# help !!! My assassin snails are hungry !!!



## In2wishin (Aug 10, 2011)

Mine eat uneated food and algae (in that order) since all my pest snails are gone.


----------



## GeToChKn (Apr 15, 2011)

They will eat frozen bloodworms. Really though, next time do a bit of reading on here first as most suggest getting 1 or 2 assassins and slowly let them take the population down, instead of buying like 10 and then they kill off their food source too quick. I bought 3 for all my tanks, had 2 together for a while, now I have babies. lol.


----------



## Moe (Jan 22, 2004)

X2 bloodworms


----------



## Chikorita (Dec 16, 2007)

I could sell off some of them but ... well for now I will try to hang on to them as long as I can .. then if i couldnt do it anymore then I will sell some of them off

They r in the same tank with the crystals and cherrys ... so when I drop something in the tank .. the shrimps get to it faster than the shrimps ... so I cant really feed them ..


----------



## Chaoslord (Feb 12, 2011)

Mine will eat live blood worms. I put 1 portion in my tank every 2 weeks. This is the only food source I put in this tank. I have been doing this for over a year. And everything thing seems okay.


----------



## Chikorita (Dec 16, 2007)

where can you buy live blood worm ???
the snails would just dig out the worms and eat them ???


----------



## GeToChKn (Apr 15, 2011)

You can get frozen blood worms too at most LFS. They come in little cubes.


----------



## koldsoup (Feb 21, 2011)

I love feeding frozen bloodworms. $8 got me a whole board of Hikari frozen bloodworms and it has lasted me half a year so far and I've only used 1/5 of it so far. Definitely worth it. A lot of fish like it too.


----------



## GeToChKn (Apr 15, 2011)

koldsoup said:


> I love feeding frozen bloodworms. $8 got me a whole board of Hikari frozen bloodworms and it has lasted me half a year so far and I've only used 1/5 of it so far. Definitely worth it. A lot of fish like it too.
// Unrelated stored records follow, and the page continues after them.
Lemma wp_filewrite_from fuel s m D R k addr n ip : ∀ l w dt i f Q,
  fcore l w D R false None dt → l !! k = Some f → fl_type f = FD_INODE → fl_ip f = Some ip →
  0 ≤ i ≤ Z.max 0 n → n < 2 ^ 31 → 0 ≤ addr → addr + Z.max 0 n ≤ Z.of_nat (length m) → Z.of_nat (length m) < 2 ^ 32 →
  n - i ≤ Z.of_nat fuel * FW_MAX →
  (∀ j w' dt' o, fcore (<[k := set_fl_off o f]> l) w' D R false None dt' → i ≤ j ≤ Z.max 0 n →
     wrote_part dt dt' ip (fl_off f) o m addr (Z.max 0 n) i j → Q j (updm s (<[k := set_fl_off o f]> l) w' m)) →
  wp E (filewrite_from fuel k addr n i) Q (updm s l w m).
Proof.
  induction fuel as [|fuel IH]; intros l w dt i f Q Hc Hf Hty Hip Hi Hn Ha Hm Hm32 Hfuel HQ; cbn [filewrite_from].
  { rewrite decide_False by lia. apply wp_ret. specialize (HQ i w dt (fl_off f)). rewrite set_off_id, list_insert_id in HQ by done.
    apply HQ; [done|lia|]. apply wrote_part_nil. left. lia. }
  destruct (decide (i < n)) as [Hlt|Hge].
  2: { apply wp_ret. specialize (HQ i w dt (fl_off f)). rewrite set_off_id, list_insert_id in HQ by done.
    apply HQ; [done|lia|]. apply wrote_part_nil. left. lia. }
  rewrite FW_MAX_eq in *. set (n1 := if decide (6656 < n - i) then 6656 else n - i).
  assert (0 < n1 ≤ n - i ∧ (n1 = 6656 ∨ n1 = n - i)) as [Hn1 Hn1'] by (unfold n1; destruct (decide _); lia).
  assert (0 ≤ fl_off f < 2 ^ 32) as Hoff by (eapply fk_off, Forall_lookup_1; [apply Hc|done]).
  eapply wp_bind, wp_zoom, io_begin_op_law; [apply Hc|]. intros w1 Hw1.
  apply wp_bind, wp_bind, wp_gets. apply (wp_of_opt _ _ f); [done|]. apply wp_bind, (wp_of_opt _ _ ip); [done|].
  eapply wp_bind, wp_zoom, io_ilock_law; [exact Hw1|by eapply own_inode|]. intros w2 Hw2.
  rewrite u32_small by lia. apply wp_bind, wp_load_user; [lia|cbn; lia|]. cbn [y_mem updm set_y_world].
  set (src := take (Z.to_nat n1) (drop (Z.to_nat (addr + i)) m)).
  assert (n1 = Z.of_nat (length src)) as Hsl by (unfold src; rewrite length_take, length_drop; lia).
  assert (∀ r w3 dt3, hat (objs l ⊎ R) true (Some ip) dt3 [] w3 → r = n1 ∨ r = -1 →
    let o := if decide (0 < r) then u32 (fl_off f + r) else fl_off f in
    (∀ w4, fcore (<[k := set_fl_off o f]> l) w4 D R false None dt3 →
       wp E (if decide (r < 0) then ret i else if decide (r ≠ n1) then panic "short filewrite" else filewrite_from fuel k addr n (i + r)) Q
         (updm s (<[k := set_fl_off o f]> l) w4 m)) →
    wp E (whenb (bool_decide (0 < r)) (put_file k (set_fl_off (u32 (fl_off f + r)) f)) ;;; io_ (io_iunlock ip) ;;; io_ io_end_op ;;;
       if decide (r < 0) then ret i else if decide (r ≠ n1) then panic "short filewrite" else filewrite_from fuel k addr n (i + r)) Q
       (updm s l w3 m)) as Hrest.
  { intros r w3 dt3 Hw3 Hr o Hk. apply wp_bind.
    assert (wp E (whenb (bool_decide (0 < r)) (put_file k (set_fl_off (u32 (fl_off f + r)) f)))
      (λ _ s', s' = updm s (<[k := set_fl_off o f]> l) w3 m) (updm s l w3 m)) as Hput.
    { unfold o. destruct (decide (0 < r)); [rewrite bool_decide_true by done; by apply wp_modS|rewrite bool_decide_false by done].
      apply wp_skip. by rewrite set_off_id, list_insert_id by done. }
    eapply wp_mono; [exact Hput|]. intros _ s' ->.
    eapply wp_bind, wp_zoom, io_iunlock_law; [exact Hw3|]. intros w4 Hw4.
    eapply wp_bind, wp_zoom, io_end_op_law; [exact Hw4|]. intros w5 Hw5. apply Hk.
    eapply fcore_off; [exact Hc|done| |done]. unfold o. destruct (decide (0 < r)); [apply u32_range|done]. }
  assert (i + n1 ≤ Z.max 0 n) as Hin by lia.
  apply wp_bind, wp_zoom, (io_writei_law E ip src (fl_off f) n1 (objs l ⊎ R) dt); [done|done|done|lia|done| | |].
  - intros data w3 Hd Hle Hmax Hw3. assert (MAXBYTES < 2 ^ 31) as Hmb by done.
    apply (Hrest n1 _ _ Hw3 (or_introl eq_refl)). rewrite (decide_True (P := 0 < n1)) by lia. rewrite u32_small by lia.
    intros w4 Hc4. rewrite (decide_False (P := n1 < 0)) by lia. rewrite (decide_False (P := n1 ≠ n1)) by (intros Hx; by apply Hx).
    set (f' := set_fl_off (fl_off f + n1) f) in *.
    eapply (IH _ w4 _ (i + n1) f'); [exact Hc4|apply list_lookup_insert_eq; by eapply lookup_lt_Some|done|done|lia|done|done|done|done|lia|].
    intros j w' dt' o Hc' Hj Hpart. rewrite list_insert_insert_eq in Hc' |- *.
    change (set_fl_off o f') with (set_fl_off o f) in *. apply (HQ j w' dt' o); [done|lia|].
    apply (wrote_part_step dt dt' ip (fl_off f) o m addr (Z.max 0 n) i n1 j data); [exact Hd|lia..|exact Hpart].
  - intros data w3 Hd Hno Hw3. apply (Hrest (-1) _ _ Hw3 (or_intror eq_refl)). rewrite (decide_False (P := 0 < -1)) by lia.
    rewrite set_off_id, list_insert_id by done. intros w4 Hc4. rewrite (decide_True (P := -1 < 0)) by lia. apply wp_ret.
    specialize (HQ i w4 dt (fl_off f)). rewrite set_off_id, list_insert_id in HQ by done. apply HQ; [done|lia|].
    apply wrote_part_nil. right. intros data' Hd' [H1' H2']. apply Hno. replace data' with data in * by congruence. lia.
  - intros r w3 Hd Hr Hw3. apply (Hrest r _ _ Hw3 Hr). destruct Hr as [->| ->].
    + rewrite (decide_True (P := 0 < n1)) by lia. intros w4 Hc4. rewrite (decide_False (P := n1 < 0)) by lia.
      rewrite (decide_False (P := n1 ≠ n1)) by (intros Hx; by apply Hx). set (f' := set_fl_off (u32 (fl_off f + n1)) f) in *.
      eapply (IH _ w4 _ (i + n1) f'); [exact Hc4|apply list_lookup_insert_eq; by eapply lookup_lt_Some|done|done|lia|done|done|done|done|lia|].
      intros j w' dt' o Hc' Hj Hpart. rewrite list_insert_insert_eq in Hc' |- *.
      change (set_fl_off o f') with (set_fl_off o f) in *.
      unfold wrote_part in Hpart. rewrite Hd in Hpart. subst dt'. apply (HQ j w' dt o); [done|lia|].
      unfold wrote_part. by rewrite Hd.
    + rewrite (decide_False (P := 0 < -1)) by lia. rewrite set_off_id, list_insert_id by done. intros w4 Hc4.
      rewrite (decide_True (P := -1 < 0)) by lia. apply wp_ret.
      specialize (HQ i w4 dt (fl_off f)). rewrite set_off_id, list_insert_id in HQ by done. apply HQ; [done|lia|].
      unfold wrote_part. by rewrite Hd.
Qed.
End rw.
Yup, I give the shrimp 1 or 2 every now and again, use them for my dwarf frogs, turtles, betta, they all love them.


----------



## radioman (Oct 29, 2007)

When I worked at Petsmart we always had snail infestations. So if you want to continue feeding them snails you could go there and ask for some free pond snails.


----------



## Chaoslord (Feb 12, 2011)

Chikorita said:


> where can you buy live blood worm ???
> the snails would just dig out the worms and eat them ???


Just ask your Lfs if they have live blood worms. They will borough into your substrate and the assassins will eat them.


----------



## Chaoslord (Feb 12, 2011)

If you feed frozen everything else will eat it before the assassins can get to it. If you feed live they will burough into your substrate and live for awhile . I've seen mine live for up to two weeks. I'll vacuum my gravel every two weeks and then put another portion in.


----------



## johnny313 (Apr 15, 2011)

mine it algae wafers. but you really need to find a balance between assassins and pest snails. most people buy too many assassin snails when they really dont need them


----------



## garfieldnfish (Sep 25, 2010)

I raise assassins and recently had to sell off a bunch because I am running out of pest snails to feed them. As long as there is still a need for them in my local club I will breed them but when I see that levelling off I will stop. They can live on meaty fish food and frozen bloodworms, both of which my fish get anyway, but they are rumoured to stop breeding if that is all they get. I cannot confirm that yet. I used to grow MTSs in a 75 and 20 gal tank and it was never a problem. But somehow a few baby assassins got into these tanks, probably through the vacuum hose and took out the baby MTSs and I could no longer find enough food snails to harvest for the adult assassins. So, yes there is a fine line. I have asked for MTSs from people in my club and that has never been a problem before. But I recently saw assassin snails in my LFS so this may no longer be much of an option. I bought my original assassins years ago from Belgium when they were just starting to become known here. They have quickly spread out throughout the US and soon may be a problem of their own. Never get more than you need. For a 10 gal tank with a good amount of pest snails get 2 maybe 3. For larger tanks adjust but never overdo it. Keep the prey and predator in check.


----------



## Studman0143 (Mar 20, 2011)

I'll echo going to PetSmart or Petco. They have tons of snails breeding in their tanks that are just annoying. Go in on a weekday more in the afternoon when they aren't busy and ask they to get as many as they can. They are free. Then what you could do is buy a small 2.5G tank and put the snails in there and overfeed them fish flakes. You'll start breeding pesky snails in no time and hence have plenty of food for your snails.


----------



## sampster5000 (Oct 30, 2010)

They are carnivores. Anything with some type of meat in it will be devoured by them. Especially when they are starving.


----------